Given data Start Marker

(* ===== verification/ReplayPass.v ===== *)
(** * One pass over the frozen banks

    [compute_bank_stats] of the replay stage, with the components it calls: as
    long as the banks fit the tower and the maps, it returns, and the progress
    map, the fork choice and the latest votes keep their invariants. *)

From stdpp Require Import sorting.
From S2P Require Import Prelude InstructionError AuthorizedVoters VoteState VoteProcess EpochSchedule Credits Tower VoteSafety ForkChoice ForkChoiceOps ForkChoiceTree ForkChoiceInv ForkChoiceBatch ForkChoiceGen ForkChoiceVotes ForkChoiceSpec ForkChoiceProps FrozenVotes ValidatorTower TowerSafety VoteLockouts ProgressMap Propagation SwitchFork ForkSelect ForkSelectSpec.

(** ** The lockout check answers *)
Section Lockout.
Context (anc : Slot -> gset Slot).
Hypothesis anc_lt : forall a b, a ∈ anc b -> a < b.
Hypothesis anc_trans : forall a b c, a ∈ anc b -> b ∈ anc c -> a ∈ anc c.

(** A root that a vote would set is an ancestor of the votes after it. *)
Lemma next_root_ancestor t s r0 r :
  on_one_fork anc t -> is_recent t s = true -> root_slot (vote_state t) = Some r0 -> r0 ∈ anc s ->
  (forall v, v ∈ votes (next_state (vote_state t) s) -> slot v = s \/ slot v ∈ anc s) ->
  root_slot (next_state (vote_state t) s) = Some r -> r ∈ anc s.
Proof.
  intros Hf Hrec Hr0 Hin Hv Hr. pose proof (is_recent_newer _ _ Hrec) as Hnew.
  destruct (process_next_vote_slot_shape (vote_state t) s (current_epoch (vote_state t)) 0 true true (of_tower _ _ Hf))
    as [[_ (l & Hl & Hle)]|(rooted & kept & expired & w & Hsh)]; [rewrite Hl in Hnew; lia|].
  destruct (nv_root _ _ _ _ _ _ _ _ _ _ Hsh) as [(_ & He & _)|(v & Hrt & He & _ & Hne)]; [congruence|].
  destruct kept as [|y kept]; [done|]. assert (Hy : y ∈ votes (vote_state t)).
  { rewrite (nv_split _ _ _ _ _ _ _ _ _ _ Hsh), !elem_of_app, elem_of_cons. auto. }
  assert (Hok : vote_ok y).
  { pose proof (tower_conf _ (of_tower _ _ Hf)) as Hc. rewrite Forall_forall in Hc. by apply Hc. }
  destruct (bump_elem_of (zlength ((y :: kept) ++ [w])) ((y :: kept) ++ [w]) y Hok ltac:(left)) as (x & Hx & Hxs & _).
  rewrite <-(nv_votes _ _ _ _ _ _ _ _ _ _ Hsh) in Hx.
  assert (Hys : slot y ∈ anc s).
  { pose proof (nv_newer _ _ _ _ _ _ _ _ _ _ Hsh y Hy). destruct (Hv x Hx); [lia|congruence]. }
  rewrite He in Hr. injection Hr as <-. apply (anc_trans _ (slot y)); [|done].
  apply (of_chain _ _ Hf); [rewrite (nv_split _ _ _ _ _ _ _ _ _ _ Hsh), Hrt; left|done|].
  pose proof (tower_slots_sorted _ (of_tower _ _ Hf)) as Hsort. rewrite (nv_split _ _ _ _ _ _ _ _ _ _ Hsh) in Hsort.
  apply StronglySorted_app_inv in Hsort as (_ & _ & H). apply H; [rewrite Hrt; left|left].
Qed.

Given data End Marker
Given data Start Marker

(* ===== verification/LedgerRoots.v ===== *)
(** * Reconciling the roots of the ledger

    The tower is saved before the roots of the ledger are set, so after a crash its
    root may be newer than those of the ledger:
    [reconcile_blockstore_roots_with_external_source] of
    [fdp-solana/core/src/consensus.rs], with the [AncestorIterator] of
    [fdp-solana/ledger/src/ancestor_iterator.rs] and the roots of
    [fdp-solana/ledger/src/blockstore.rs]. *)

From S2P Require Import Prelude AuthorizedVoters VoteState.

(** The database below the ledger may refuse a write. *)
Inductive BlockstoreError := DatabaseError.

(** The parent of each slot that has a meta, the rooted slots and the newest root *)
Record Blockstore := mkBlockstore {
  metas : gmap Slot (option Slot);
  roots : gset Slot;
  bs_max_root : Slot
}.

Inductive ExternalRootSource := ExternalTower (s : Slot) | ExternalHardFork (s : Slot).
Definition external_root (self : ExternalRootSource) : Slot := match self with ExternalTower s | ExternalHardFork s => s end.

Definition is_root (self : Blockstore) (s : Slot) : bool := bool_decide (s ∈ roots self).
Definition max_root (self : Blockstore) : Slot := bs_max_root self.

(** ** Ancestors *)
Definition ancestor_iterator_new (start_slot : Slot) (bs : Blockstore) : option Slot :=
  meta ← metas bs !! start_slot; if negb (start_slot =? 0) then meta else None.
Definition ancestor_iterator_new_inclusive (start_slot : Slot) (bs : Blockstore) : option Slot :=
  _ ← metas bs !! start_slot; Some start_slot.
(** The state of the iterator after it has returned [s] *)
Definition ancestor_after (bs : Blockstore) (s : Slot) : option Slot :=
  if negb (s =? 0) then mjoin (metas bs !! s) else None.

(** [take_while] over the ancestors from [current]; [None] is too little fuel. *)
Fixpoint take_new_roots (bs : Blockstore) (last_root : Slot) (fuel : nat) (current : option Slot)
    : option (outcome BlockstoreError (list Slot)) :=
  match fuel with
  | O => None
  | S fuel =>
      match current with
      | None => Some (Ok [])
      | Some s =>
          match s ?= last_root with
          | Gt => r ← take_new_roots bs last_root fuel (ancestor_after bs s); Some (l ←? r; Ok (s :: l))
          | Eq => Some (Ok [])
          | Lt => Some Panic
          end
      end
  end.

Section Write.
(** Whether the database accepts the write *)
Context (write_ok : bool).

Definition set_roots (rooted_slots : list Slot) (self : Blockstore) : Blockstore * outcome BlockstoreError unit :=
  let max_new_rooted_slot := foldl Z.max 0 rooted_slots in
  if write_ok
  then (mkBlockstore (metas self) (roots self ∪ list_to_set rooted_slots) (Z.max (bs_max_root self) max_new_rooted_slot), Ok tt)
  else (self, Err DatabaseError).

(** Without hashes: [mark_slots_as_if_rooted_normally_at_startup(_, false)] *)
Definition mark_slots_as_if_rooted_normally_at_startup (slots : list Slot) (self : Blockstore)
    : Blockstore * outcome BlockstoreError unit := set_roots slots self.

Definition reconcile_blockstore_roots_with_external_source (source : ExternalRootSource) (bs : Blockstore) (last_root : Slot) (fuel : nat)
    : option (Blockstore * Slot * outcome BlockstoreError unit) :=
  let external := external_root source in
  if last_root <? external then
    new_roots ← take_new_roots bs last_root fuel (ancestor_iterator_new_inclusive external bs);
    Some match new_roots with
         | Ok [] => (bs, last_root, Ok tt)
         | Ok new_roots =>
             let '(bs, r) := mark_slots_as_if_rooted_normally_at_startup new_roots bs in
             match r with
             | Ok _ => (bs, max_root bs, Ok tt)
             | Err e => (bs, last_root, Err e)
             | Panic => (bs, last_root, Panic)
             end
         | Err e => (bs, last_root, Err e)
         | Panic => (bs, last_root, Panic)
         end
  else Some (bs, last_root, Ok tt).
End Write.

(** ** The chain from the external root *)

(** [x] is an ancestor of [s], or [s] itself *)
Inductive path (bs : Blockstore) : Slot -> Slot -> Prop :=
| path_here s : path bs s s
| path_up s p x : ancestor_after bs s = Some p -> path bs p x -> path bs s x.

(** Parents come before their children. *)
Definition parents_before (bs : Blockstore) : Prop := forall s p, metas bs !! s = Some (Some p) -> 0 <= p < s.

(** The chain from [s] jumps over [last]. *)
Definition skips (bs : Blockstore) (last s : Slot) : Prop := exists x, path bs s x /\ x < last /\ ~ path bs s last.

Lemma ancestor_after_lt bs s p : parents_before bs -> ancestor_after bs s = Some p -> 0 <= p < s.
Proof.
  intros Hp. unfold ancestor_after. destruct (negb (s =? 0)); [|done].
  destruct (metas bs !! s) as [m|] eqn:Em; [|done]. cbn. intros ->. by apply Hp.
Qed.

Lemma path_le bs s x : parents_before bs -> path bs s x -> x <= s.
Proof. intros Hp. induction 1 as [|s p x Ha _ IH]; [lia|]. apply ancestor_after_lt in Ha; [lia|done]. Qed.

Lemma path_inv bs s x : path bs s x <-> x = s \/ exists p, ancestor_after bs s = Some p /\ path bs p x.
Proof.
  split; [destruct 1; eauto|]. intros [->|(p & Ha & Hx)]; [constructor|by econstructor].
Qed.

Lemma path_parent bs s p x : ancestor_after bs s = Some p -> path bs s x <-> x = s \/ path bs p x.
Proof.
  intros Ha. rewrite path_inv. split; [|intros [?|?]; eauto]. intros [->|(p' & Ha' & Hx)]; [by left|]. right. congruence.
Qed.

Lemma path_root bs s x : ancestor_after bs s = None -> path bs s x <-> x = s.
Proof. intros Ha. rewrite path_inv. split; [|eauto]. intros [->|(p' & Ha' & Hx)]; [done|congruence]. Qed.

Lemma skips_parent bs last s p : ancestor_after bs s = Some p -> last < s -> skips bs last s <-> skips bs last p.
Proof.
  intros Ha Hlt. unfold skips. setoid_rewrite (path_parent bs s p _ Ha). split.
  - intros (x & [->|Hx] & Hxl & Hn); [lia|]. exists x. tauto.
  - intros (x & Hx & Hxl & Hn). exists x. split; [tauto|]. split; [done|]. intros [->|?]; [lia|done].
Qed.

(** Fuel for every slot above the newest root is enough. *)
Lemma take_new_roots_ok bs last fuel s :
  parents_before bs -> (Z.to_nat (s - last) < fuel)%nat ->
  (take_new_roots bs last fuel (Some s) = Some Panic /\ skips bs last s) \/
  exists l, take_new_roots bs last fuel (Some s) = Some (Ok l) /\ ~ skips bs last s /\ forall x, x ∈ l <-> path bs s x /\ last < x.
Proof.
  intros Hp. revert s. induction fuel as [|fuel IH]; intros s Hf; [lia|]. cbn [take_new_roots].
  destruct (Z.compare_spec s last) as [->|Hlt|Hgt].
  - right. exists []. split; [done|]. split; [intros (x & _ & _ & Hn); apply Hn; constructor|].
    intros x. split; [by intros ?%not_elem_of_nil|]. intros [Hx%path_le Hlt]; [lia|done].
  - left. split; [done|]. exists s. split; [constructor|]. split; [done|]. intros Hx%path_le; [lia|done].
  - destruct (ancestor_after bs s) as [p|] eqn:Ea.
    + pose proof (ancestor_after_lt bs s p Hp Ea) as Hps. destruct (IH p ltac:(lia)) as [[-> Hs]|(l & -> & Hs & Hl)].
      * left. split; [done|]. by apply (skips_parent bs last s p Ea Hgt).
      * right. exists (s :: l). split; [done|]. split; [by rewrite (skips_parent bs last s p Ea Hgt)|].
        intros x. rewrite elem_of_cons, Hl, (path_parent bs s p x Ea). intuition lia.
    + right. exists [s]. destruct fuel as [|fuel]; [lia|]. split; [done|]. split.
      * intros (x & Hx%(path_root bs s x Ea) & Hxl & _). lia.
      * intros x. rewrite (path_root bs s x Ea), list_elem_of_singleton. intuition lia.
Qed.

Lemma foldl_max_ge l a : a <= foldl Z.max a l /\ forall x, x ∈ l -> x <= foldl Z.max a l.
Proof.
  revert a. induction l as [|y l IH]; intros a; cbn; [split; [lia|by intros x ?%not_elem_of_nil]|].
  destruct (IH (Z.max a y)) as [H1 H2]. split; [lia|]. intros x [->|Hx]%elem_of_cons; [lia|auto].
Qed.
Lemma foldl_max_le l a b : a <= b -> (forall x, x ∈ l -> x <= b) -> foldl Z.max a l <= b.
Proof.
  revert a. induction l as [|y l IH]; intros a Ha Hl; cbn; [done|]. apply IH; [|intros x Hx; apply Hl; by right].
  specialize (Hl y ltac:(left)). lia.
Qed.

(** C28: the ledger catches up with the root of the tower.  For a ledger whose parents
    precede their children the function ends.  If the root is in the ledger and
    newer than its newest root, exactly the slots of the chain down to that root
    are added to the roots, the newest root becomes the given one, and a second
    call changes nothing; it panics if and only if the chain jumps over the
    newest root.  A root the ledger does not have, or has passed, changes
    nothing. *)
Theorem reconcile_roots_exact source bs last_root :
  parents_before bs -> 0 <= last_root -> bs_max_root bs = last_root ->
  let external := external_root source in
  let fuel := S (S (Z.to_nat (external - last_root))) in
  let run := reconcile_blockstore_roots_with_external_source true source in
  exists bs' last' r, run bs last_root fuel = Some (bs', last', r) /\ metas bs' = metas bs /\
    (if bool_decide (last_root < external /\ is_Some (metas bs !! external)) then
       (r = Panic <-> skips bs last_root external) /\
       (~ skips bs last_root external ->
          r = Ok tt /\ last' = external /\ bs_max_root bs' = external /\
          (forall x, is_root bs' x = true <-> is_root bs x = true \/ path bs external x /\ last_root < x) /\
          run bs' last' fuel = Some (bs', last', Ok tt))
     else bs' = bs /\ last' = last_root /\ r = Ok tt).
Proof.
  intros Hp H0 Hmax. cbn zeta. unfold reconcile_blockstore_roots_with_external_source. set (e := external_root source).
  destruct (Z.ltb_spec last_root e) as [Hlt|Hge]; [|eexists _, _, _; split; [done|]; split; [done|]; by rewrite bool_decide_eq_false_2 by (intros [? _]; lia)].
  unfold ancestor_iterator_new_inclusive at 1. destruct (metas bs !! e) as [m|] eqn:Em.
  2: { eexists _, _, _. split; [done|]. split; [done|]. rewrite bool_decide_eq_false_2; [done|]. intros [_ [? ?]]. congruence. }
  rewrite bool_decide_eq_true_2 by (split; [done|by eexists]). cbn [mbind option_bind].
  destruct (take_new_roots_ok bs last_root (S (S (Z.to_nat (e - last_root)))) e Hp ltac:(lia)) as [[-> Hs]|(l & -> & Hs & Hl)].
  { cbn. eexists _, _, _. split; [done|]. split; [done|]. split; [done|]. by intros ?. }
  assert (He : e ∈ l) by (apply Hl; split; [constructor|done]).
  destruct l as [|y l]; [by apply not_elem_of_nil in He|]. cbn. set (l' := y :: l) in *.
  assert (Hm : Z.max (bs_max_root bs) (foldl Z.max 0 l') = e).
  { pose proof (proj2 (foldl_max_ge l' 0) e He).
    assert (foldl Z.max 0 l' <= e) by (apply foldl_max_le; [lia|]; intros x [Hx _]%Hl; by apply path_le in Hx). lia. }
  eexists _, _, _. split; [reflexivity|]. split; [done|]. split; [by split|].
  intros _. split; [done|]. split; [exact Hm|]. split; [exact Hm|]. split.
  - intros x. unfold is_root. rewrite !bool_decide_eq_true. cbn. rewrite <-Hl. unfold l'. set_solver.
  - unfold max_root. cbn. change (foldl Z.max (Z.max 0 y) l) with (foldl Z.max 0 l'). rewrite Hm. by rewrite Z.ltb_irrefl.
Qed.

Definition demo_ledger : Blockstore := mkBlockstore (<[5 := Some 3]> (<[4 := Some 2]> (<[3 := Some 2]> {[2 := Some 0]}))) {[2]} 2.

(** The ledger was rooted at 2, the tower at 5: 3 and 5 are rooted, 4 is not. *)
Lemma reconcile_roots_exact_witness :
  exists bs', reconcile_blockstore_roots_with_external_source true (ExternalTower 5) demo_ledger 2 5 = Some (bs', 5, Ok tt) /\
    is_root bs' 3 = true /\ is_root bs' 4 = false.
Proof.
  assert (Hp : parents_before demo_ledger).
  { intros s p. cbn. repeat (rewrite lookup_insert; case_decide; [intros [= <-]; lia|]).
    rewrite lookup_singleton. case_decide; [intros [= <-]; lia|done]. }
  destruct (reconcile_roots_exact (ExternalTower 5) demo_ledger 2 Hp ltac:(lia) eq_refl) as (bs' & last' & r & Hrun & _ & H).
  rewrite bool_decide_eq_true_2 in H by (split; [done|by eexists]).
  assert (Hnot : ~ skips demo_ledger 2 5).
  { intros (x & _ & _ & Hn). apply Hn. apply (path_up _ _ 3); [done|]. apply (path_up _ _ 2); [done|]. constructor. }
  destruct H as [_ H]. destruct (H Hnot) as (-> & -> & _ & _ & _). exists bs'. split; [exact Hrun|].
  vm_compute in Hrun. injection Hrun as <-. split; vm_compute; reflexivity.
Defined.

Given data End Marker
Given data Start Marker

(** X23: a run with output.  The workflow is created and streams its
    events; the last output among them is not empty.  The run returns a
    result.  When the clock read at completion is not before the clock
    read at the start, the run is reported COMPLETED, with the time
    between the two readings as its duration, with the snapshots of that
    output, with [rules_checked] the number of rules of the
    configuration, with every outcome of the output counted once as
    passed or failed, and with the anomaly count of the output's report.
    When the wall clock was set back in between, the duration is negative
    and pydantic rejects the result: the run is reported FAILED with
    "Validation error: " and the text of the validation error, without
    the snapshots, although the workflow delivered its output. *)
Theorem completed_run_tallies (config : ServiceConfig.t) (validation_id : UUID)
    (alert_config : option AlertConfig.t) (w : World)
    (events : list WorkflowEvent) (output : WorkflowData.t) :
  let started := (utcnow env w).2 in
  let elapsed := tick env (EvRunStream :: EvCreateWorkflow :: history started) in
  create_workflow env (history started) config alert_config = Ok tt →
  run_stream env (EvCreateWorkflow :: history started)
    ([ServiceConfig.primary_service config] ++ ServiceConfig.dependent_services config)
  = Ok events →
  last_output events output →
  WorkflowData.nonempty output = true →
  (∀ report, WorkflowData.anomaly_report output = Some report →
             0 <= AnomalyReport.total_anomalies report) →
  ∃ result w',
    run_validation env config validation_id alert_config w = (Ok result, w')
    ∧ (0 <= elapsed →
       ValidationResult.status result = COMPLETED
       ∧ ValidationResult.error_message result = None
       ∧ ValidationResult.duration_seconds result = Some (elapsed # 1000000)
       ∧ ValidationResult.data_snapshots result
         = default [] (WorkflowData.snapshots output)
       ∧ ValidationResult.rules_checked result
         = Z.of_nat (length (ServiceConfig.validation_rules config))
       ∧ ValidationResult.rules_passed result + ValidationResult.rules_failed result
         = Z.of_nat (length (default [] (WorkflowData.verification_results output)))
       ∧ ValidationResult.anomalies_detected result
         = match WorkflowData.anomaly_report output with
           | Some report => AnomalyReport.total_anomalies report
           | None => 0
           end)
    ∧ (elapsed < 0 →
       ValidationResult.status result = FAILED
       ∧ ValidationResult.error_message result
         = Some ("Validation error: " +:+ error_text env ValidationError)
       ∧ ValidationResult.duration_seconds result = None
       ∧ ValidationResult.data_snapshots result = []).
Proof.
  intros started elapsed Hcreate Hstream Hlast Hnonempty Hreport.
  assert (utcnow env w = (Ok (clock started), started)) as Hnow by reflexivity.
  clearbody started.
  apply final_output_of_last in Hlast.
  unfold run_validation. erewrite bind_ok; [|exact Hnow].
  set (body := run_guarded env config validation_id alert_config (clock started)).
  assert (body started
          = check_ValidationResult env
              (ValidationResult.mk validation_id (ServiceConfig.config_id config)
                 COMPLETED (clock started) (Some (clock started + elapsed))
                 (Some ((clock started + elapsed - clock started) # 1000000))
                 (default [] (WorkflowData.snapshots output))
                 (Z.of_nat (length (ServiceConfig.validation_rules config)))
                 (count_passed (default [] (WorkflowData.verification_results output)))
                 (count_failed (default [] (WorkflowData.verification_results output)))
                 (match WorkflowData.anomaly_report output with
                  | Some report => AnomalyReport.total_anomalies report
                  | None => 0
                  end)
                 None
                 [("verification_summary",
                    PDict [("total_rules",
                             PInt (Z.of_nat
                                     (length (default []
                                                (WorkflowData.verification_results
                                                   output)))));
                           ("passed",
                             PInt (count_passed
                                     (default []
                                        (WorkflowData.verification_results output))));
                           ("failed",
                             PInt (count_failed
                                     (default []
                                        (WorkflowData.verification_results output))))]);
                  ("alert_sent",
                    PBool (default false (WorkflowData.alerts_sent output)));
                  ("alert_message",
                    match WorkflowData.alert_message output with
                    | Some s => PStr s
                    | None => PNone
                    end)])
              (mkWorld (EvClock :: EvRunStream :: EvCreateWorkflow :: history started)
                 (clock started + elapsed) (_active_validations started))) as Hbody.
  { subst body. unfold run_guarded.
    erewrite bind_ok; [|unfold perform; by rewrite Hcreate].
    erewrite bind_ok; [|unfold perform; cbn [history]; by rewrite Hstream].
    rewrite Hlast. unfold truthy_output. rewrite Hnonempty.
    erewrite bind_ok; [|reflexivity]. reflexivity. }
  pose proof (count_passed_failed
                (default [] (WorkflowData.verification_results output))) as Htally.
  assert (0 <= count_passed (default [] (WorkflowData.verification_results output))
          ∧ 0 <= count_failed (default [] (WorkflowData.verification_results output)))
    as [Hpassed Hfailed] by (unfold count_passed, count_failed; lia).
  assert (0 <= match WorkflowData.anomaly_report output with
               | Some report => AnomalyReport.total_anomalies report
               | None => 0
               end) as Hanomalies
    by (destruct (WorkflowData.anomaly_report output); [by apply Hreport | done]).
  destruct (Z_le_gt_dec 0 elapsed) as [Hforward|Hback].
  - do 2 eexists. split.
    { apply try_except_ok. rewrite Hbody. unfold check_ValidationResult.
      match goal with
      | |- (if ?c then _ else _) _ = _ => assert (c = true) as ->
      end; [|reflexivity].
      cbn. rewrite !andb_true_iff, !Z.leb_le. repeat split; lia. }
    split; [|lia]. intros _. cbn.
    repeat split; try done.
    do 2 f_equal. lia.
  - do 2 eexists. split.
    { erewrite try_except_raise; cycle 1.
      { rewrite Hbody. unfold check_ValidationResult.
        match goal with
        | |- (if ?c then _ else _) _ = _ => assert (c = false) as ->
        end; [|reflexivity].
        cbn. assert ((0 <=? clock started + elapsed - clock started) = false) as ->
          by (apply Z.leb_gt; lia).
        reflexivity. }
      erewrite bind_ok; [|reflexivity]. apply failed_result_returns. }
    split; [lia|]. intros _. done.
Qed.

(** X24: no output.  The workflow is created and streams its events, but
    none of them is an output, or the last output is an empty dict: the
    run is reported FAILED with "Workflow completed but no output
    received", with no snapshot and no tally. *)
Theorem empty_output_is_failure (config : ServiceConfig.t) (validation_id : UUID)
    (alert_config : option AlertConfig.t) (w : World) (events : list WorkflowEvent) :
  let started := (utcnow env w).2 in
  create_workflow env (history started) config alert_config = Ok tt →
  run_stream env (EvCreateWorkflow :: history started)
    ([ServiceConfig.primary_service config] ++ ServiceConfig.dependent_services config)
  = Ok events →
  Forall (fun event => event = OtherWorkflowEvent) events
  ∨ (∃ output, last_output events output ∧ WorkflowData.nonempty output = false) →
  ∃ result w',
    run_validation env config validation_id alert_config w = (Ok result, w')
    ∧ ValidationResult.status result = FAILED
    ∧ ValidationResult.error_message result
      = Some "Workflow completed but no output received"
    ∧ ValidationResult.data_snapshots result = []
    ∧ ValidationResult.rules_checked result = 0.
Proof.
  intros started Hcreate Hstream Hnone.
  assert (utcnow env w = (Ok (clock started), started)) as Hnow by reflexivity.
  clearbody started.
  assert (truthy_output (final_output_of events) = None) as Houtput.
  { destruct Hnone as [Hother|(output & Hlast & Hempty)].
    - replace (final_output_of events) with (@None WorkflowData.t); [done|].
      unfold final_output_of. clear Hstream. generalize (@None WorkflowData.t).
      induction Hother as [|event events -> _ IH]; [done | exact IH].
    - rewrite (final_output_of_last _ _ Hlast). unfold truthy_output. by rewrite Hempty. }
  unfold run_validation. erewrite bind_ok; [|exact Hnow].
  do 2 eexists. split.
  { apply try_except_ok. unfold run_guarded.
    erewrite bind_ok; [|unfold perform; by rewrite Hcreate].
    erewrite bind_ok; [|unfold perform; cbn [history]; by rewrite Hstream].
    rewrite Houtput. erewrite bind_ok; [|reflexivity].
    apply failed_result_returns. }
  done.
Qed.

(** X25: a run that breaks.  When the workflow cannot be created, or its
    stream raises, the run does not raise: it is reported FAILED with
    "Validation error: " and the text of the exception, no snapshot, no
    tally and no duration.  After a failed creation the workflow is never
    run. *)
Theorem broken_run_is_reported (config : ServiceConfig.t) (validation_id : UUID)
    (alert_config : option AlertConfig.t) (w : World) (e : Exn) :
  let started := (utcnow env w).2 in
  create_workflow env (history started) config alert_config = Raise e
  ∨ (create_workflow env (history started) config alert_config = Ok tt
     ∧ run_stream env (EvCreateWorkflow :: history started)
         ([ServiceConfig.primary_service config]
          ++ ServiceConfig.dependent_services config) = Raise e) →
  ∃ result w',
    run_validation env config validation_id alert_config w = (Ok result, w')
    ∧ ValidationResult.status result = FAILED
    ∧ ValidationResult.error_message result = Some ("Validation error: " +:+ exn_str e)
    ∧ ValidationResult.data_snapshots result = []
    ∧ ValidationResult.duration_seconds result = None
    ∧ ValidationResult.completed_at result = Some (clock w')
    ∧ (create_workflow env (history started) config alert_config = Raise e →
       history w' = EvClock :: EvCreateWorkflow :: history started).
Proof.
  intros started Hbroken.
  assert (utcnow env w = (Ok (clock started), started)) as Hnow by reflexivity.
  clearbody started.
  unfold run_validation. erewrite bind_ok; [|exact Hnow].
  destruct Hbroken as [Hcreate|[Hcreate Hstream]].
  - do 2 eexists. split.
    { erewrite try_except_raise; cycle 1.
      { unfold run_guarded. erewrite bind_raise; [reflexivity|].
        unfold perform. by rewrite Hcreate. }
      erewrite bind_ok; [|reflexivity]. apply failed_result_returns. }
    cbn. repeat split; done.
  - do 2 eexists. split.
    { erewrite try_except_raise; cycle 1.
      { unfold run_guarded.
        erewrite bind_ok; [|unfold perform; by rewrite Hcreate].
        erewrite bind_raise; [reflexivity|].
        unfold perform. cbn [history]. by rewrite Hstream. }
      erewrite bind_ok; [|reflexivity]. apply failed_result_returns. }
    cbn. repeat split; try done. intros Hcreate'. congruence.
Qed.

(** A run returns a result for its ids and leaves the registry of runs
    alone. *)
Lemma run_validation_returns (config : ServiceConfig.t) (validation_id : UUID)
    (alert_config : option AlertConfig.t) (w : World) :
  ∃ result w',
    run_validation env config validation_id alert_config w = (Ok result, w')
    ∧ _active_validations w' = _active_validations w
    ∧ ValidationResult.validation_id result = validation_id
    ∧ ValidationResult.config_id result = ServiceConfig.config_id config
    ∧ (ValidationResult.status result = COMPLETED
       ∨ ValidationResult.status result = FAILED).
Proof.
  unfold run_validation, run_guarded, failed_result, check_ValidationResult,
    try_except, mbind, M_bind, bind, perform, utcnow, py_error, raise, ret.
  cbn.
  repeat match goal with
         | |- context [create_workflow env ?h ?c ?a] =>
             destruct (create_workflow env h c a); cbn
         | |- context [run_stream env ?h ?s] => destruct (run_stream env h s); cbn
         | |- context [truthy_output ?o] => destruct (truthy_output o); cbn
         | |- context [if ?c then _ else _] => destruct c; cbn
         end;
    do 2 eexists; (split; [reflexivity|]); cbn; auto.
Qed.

Given data End Marker

• _Prompt_
Taking the lines above, repeat exactly those from the line that contains "destruct (Z.ltb_spec last_root" through the line that contains "unfold ancestor_iterator_new_inclusive at", and both of those lines as well. Include nothing else.

• _Result_
  destruct (Z.ltb_spec last_root e) as [Hlt|Hge]; [|eexists _, _, _; split; [done|]; split; [done|]; by rewrite bool_decide_eq_false_2 by (intros [? _]; lia)].
  unfold ancestor_iterator_new_inclusive at 1. destruct (metas bs !! e) as [m|] eqn:Em.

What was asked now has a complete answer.